El ceño fruncido hizo todavía menos atractivo el rostro del Cabeza Afeitada.

—Cometéis un error. El gran amo Hizdahr toma a vuestra adoración por estúpida. ¿Queréis meter una serpiente en vuestra cama?

«Quiero meter a Daario en mi cama, pero lo he alejado de mí por tu bien y el de los tuyos.»

—Podéis seguir vigilando a Hizdahr zo Loraq, pero no quiero que le pase nada malo. ¿Entendido?

—No estoy sordo, magnificencia. Se hará como decís. —Skahaz se sacó un pergamino de la manga—. Vuestra adoración tiene que ver esto. Es una lista de los barcos meereenos que toman parte en el bloqueo y de sus capitanes. Todos son grandes amos.

Dany examinó el pergamino, que enumeraba todas las familias gobernantes de Meereen: Hazkar, Merreq, Quazzar, Zhak, Rhazdar, Ghazeen, Pahl… Hasta Reznak y Loraq.

—¿Qué queréis que haga con una lista de nombres?

—Todos esos hombres tienen parientes en la ciudad: hijos, hermanos, esposa, madre… Permitid que mis bestias de bronce los tomen prisioneros. Así podréis recuperar esos barcos.

—Permitir que las bestias de bronce entren en las pirámides sería una declaración de guerra sin cuartel dentro de la ciudad. Tengo que confiar en Hizdahr. Tengo que mantener viva la esperanza de paz.

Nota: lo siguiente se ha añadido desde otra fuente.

(** ** Slot arrays *)

Lemma list_set_nth_error {A : Type} (i : nat) (x : A) (l l' : list A) :
  list_set i x l = Some l' -> nth_error l' i = Some x.
Proof.
  revert i l'. induction l as [|y l IH]; intros i l' H.
  - destruct i; discriminate H.
  - destruct i as [|i]; simpl in H.
    + injection H as <-. reflexivity.
    + destruct (list_set i x l) as [r|] eqn:E; [|discriminate H].
      injection H as <-. simpl. now apply IH.
Qed.

Lemma list_set_length {A : Type} (i : nat) (x : A) (l l' : list A) :
  list_set i x l = Some l' -> List.length l' = List.length l.
Proof.
  revert i l'. induction l as [|y l IH]; intros i l' H.
  - destruct i; discriminate H.
  - destruct i as [|i]; simpl in H.
    + injection H as <-. reflexivity.
    + destruct (list_set i x l) as [r|] eqn:E; [|discriminate H].
      injection H as <-. simpl. f_equal. now apply IH with (i := i).
Qed.

Lemma list_set_other {A : Type} (i j : nat) (x : A) (l l' : list A) :
  list_set i x l = Some l' -> j <> i -> nth_error l' j = nth_error l j.
Proof.
  revert i j l'. induction l as [|y l IH]; intros i j l' H Hj.
  - destruct i; discriminate H.
  - destruct i as [|i]; simpl in H.
    + injection H as <-. destruct j; [contradiction|reflexivity].
    + destruct (list_set i x l) as [r|] eqn:E; [|discriminate H].
      injection H as <-. destruct j; [reflexivity|]. simpl.
      apply (IH i); [exact E|]. intros ->. now apply Hj.
Qed.

(** ** Reserve sizes *)

Lemma to_u64_range (z : Z) : 0 <= to_u64 z < 2 ^ 64.
Proof. unfold to_u64. apply Z.mod_pos_bound. lia. Qed.

Lemma movinggc_reserve_of_u64 (n : Z) :
  0 <= n < 2 ^ 64 -> movinggc_reserve_of n = Z.max 16 (n / 128).
Proof.
  intros Hn. unfold movinggc_reserve_of, to_size_t, size_t_max.
  rewrite Z.shiftr_div_pow2 by lia. change (2 ^ 7) with 128.
  assert (0 <= n / 128 < 2 ^ 64).
  { split; [apply Z.div_pos; lia|]. apply Z.div_lt_upper_bound; lia. }
  rewrite (Z.mod_small 16) by lia. rewrite Z.mod_small by lia. reflexivity.
Qed.

Lemma reserve_none_of_u64 (n : Z) :
  0 <= n < 2 ^ 64 -> reserve_none_of n = Z.max 4 (n / 512).
Proof.
  intros Hn. unfold reserve_none_of, to_size_t, size_t_max.
  rewrite Z.shiftr_div_pow2 by lia. change (2 ^ 9) with 512.
  assert (0 <= n / 512 < 2 ^ 64).
  { split; [apply Z.div_pos; lia|]. apply Z.div_lt_upper_bound; lia. }
  rewrite (Z.mod_small 4) by lia. rewrite Z.mod_small by lia. reflexivity.
Qed.

Lemma heap_size_of_movinggc (n : Z) :
  0 <= n < 2 ^ 64 ->
  heap_size_of (movinggc_reserve_of n) = 8 * movinggc_reserve_of n.
Proof.
  intros Hn. rewrite movinggc_reserve_of_u64 by assumption.
  unfold heap_size_of, to_size_t, size_t_max.
  assert (0 <= n / 128 < 2 ^ 57).
  { split; [apply Z.div_pos; lia|]. apply Z.div_lt_upper_bound; lia. }
  rewrite Z.mod_small by lia. lia.
Qed.

(** C9: [bch2_dev_alloc] for slot [idx] stores in [c->devs[idx]] a record
    built from the member entry [idx] of the superblock: it carries the slot
    index and the member's UUID, and [ca->mi] is [bch2_mi_to_cpu] of the
    entry, so its bucket count [n] is the member's (a [u64]).  The record
    has a moving-GC reserve of [max(16, n/128)], a general-purpose reserve of
    [max(4, n/512)], a [free_inc] reserve of half the moving-GC reserve,
    which is strictly smaller than it, and a copygc heap of 8 times the
    moving-GC reserve.  The superblock and the other slots are untouched. *)
Theorem bch2_dev_alloc_reserve_sizes
    (env : collaborators) (c c' : bch_fs) (idx : nat) :
  bch2_dev_alloc env c idx = Ok c' ->
  exists (member : bch_member) (ca : bch_dev),
    nth_error (members (disk_sb c)) idx = Some member /\
    nth_error (devs c') idx = Some (Some ca) /\
    dev_idx ca = idx /\
    dev_uuid ca = m_uuid member /\
    mi ca = bch2_mi_to_cpu member /\
    nbuckets (mi ca) = m_nbuckets member mod 2 ^ 64 /\
    free_movinggc ca = Z.max 16 (nbuckets (mi ca) / 128) /\
    free_none ca = Z.max 4 (nbuckets (mi ca) / 512) /\
    free_inc ca = free_movinggc ca / 2 /\
    free_inc ca < free_movinggc ca /\
    copygc_heap ca = 8 * free_movinggc ca /\
    disk_sb c' = disk_sb c /\
    (forall j, j <> idx -> nth_error (devs c') j = nth_error (devs c) j).
Proof.
  unfold bch2_dev_alloc. intros H.
  destruct (bch2_fs_init_fault env "dev_alloc"); [discriminate H|].
  destruct (nth_error (members (disk_sb c)) idx) as [member|]; [|discriminate H].
  destruct ((btree_node_size (opts c) =? 0) ||
            (bucket_size (bch2_mi_to_cpu member) / btree_node_size (opts c) =? 0));
    [discriminate H|].
  destruct (dev_alloc_nomem env idx); [discriminate H|].
  match type of H with
  | match list_set idx (Some ?d) _ with _ => _ end = _ => set (ca := d) in *
  end.
  destruct (list_set idx (Some ca) (devs c)) as [ds|] eqn:E; [|discriminate H].
  injection H as <-. exists member, ca. simpl.
  pose proof (to_u64_range (m_nbuckets member)) as Hn.
  split; [reflexivity|].
  split; [now apply list_set_nth_error with (l := devs c)|].
  split; [reflexivity|]. split; [reflexivity|]. split; [reflexivity|].
  split; [reflexivity|].
  rewrite heap_size_of_movinggc, movinggc_reserve_of_u64, reserve_none_of_u64
    by assumption.
  unfold free_inc_reserve_of.
  assert (0 <= to_u64 (m_nbuckets member) / 128)
    by (apply Z.div_pos; lia).
  split; [reflexivity|]. split; [reflexivity|]. split; [reflexivity|].
  split; [apply Z.div_lt; lia|]. split; [reflexivity|].
  split; [reflexivity|].
  intros j Hj. now apply (list_set_other _ _ _ _ _ E).
Qed.

(** The member entry 1 of [Examples.sb_two] has 65536 buckets: its record
    gets a moving-GC reserve of 512. *)
Lemma bch2_dev_alloc_reserve_sizes_witness :
  bch2_dev_alloc Examples.env_ok Examples.fs_noreplay 1 = Ok Examples.fs_realloc /\
  exists ca : bch_dev,
    nth_error (devs Examples.fs_realloc) 1 = Some (Some ca) /\
    dev_idx ca = 1%nat /\ dev_uuid ca = 12 /\
    nbuckets (mi ca) = 65536 /\
    free_movinggc ca = 512 /\ free_none ca = 128 /\ free_inc ca = 256 /\
    copygc_heap ca = 4096.
Proof.
  assert (Halloc : bch2_dev_alloc Examples.env_ok Examples.fs_noreplay 1 =
                   Ok Examples.fs_realloc) by (vm_compute; reflexivity).
  split; [exact Halloc|].
  destruct (bch2_dev_alloc_reserve_sizes
              Examples.env_ok Examples.fs_noreplay Examples.fs_realloc 1 Halloc)
    as (member & ca & Hm & Hca & Hidx & Hu & _ & Hn & Hmg & Hnone & Hinc & _ &
        Hheap & _).
  exists ca.
  assert (Em : member = Examples.member_rw 12 65536)
    by (vm_compute in Hm; now injection Hm as <-).
  subst member.
  assert (En : nbuckets (mi ca) = 65536) by (rewrite Hn; reflexivity).
  rewrite En in Hmg, Hnone.
  rewrite Hinc, Hheap, Hmg.
  repeat split; assumption || reflexivity.
Defined.

(** ** The membership state-change guard *)

Lemma bch2_dev_state_allowed_ro_eq (env : collaborators) (c : bch_fs)
    (ca : bch_dev) (flags : Z) :
  mi_state (mi ca) = BCH_MEMBER_STATE_RW ->
  bch2_dev_state_allowed env c ca BCH_MEMBER_STATE_RO flags =
  (count_rw c - 1 <=? required_replicas c flags).
Proof. unfold bch2_dev_state_allowed. now intros ->. Qed.

(** C1: what the code does where the claim fails.  C1 says that an RW
    device may go RO only if the other RW devices are at least as many as
    the replicas wanted.  The code compares the other way round
    ([nr_rw - 1 <= required]): with two replicas wanted and no force flag,
    a device of a two-RW-device instance (one other RW device, fewer than
    two) is allowed to go RO, as is one of three, and a device of a
    four-RW-device instance (three others) is refused. *)
Theorem bch2_dev_state_allowed_ro_inverted :
  let two := Examples.fs_rw_devs BCH_FS_RW 0 Examples.opts_two_replicas 2 in
  let three := Examples.fs_rw_devs BCH_FS_RW 0 Examples.opts_two_replicas 3 in
  let four := Examples.fs_rw_devs BCH_FS_RW 0 Examples.opts_two_replicas 4 in
  let ca := Examples.dev 0 BCH_MEMBER_STATE_RW in
  required_replicas two 0 = 2 /\
  count_rw two = 2 /\
  bch2_dev_state_allowed Examples.env_ok two ca BCH_MEMBER_STATE_RO 0 = true /\
  count_rw three = 3 /\
  bch2_dev_state_allowed Examples.env_ok three ca BCH_MEMBER_STATE_RO 0 = true /\
  count_rw four = 4 /\
  bch2_dev_state_allowed Examples.env_ok four ca BCH_MEMBER_STATE_RO 0 = false.
Proof. vm_compute. repeat split. Qed.

(** ** The RW -> RO teardown *)

Lemma member_devices_map (f : bch_dev -> bch_dev) (ds : list (option bch_dev)) :
  member_devices (map (option_map f) ds) = map f (member_devices ds).
Proof.
  induction ds as [|[ca|] ds IH]; simpl; [reflexivity| |assumption].
  now rewrite IH.
Qed.

Lemma member_idxs_map (f : bch_dev -> bch_dev) (ds : list (option bch_dev)) :
  (forall ca, dev_idx (f ca) = dev_idx ca) ->
  map dev_idx (member_devices (map (option_map f) ds)) =
  map dev_idx (member_devices ds).
Proof.
  intros Hf. rewrite member_devices_map, map_map.
  apply map_ext. exact Hf.
Qed.

Lemma map_event_map (ev : nat -> event) (l : list bch_dev) :
  map (fun ca => ev (dev_idx ca)) l = map ev (map dev_idx l).
Proof. now rewrite map_map. Qed.

Lemma __bch2_fs_read_only_eq (c : bch_fs) :
  __bch2_fs_read_only c =
  mk_fs (fs_ptr c) (state c) (flags c) (opts c) (sb_uuid c) (disk_sb c)
        (map (option_map stop_dev) (devs c))
        (journal_halted c) false false (writes_live c)
        (pd_controllers_update c) (read_only_work c)
        (trace c ++ teardown_events c).
Proof.
  destruct c as [p st fl o u sb ds jh gc tier wl pd row tr].
  unfold __bch2_fs_read_only, teardown_events, member_idxs,
    for_each_member_device, bch2_fs_journal_stop, bch2_btree_verify_flushed,
    bch2_journal_flush_pins, bch2_gc_thread_stop, bch2_tiering_stop,
    bch2_journal_error.
  destruct jh; fs_norm; cbn [negb];  fs_norm;
    rewrite !map_event_map, ?member_idxs_map by reflexivity;
    rewrite !map_map, <- !app_assoc; f_equal;
    apply map_ext; intros [ca|]; reflexivity.
Qed.

Lemma __bch2_fs_read_only_trace (c : bch_fs) :
  trace (__bch2_fs_read_only c) = trace c ++ teardown_events c.
Proof. now rewrite __bch2_fs_read_only_eq. Qed.

Lemma __bch2_fs_read_only_state (c : bch_fs) :
  state (__bch2_fs_read_only c) = state c.
Proof. now rewrite __bch2_fs_read_only_eq. Qed.

Lemma __bch2_fs_read_only_flags (c : bch_fs) :
  flags (__bch2_fs_read_only c) = flags c.
Proof. now rewrite __bch2_fs_read_only_eq. Qed.

Lemma __bch2_fs_read_only_disk_sb (c : bch_fs) :
  disk_sb (__bch2_fs_read_only c) = disk_sb c.
Proof. now rewrite __bch2_fs_read_only_eq. Qed.

Lemma __bch2_fs_read_only_journal_halted (c : bch_fs) :
  journal_halted (__bch2_fs_read_only c) = journal_halted c.
Proof. now rewrite __bch2_fs_read_only_eq. Qed.

Lemma precedes_app_l (a b : event) (pre tr : list event) :
  precedes a b tr -> precedes a b (pre ++ tr).
Proof.
  intros (l1 & l2 & l3 & ->). exists (pre ++ l1), l2, l3.
  now rewrite <- app_assoc.
Qed.

Lemma precedes_app_r (a b : event) (tr post : list event) :
  precedes a b tr -> precedes a b (tr ++ post).
Proof.
  intros (l1 & l2 & l3 & ->). exists l1, l2, (l3 ++ post).
  rewrite <- ?app_assoc; simpl; rewrite <- ?app_assoc; reflexivity.
Qed.

Lemma precedes_split (a b : event) (l r : list event) :
  In a l -> In b r -> precedes a b (l ++ r).
Proof.
  intros Ha Hb.
  apply in_split in Ha as (l1 & l2 & ->).
  apply in_split in Hb as (r1 & r2 & ->).
  exists l1, (l2 ++ r1), r2.
  rewrite <- ?app_assoc; simpl; rewrite <- ?app_assoc; reflexivity.
Qed.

Sostuvo el pergamino sobre una vela para que las llamas devoraran los nombres, pese al ceño fruncido de Skahaz.

Más tarde, cuando ser Barristan le dijo que su hermano Rhaegar habría estado orgulloso de ella, Dany recordó lo que le había dicho ser Jorah en Astapor: «Rhaegar luchó con valentía. Rhaegar luchó con nobleza. Y Rhaegar murió».

Cuando bajó a la sala de mármol violeta, la encontró casi desierta.

—¿Hoy no hay peticionarios? —preguntó a Reznak mo Reznak—. ¿Ningún sediento de justicia? ¿Nadie que pida plata por sus ovejas?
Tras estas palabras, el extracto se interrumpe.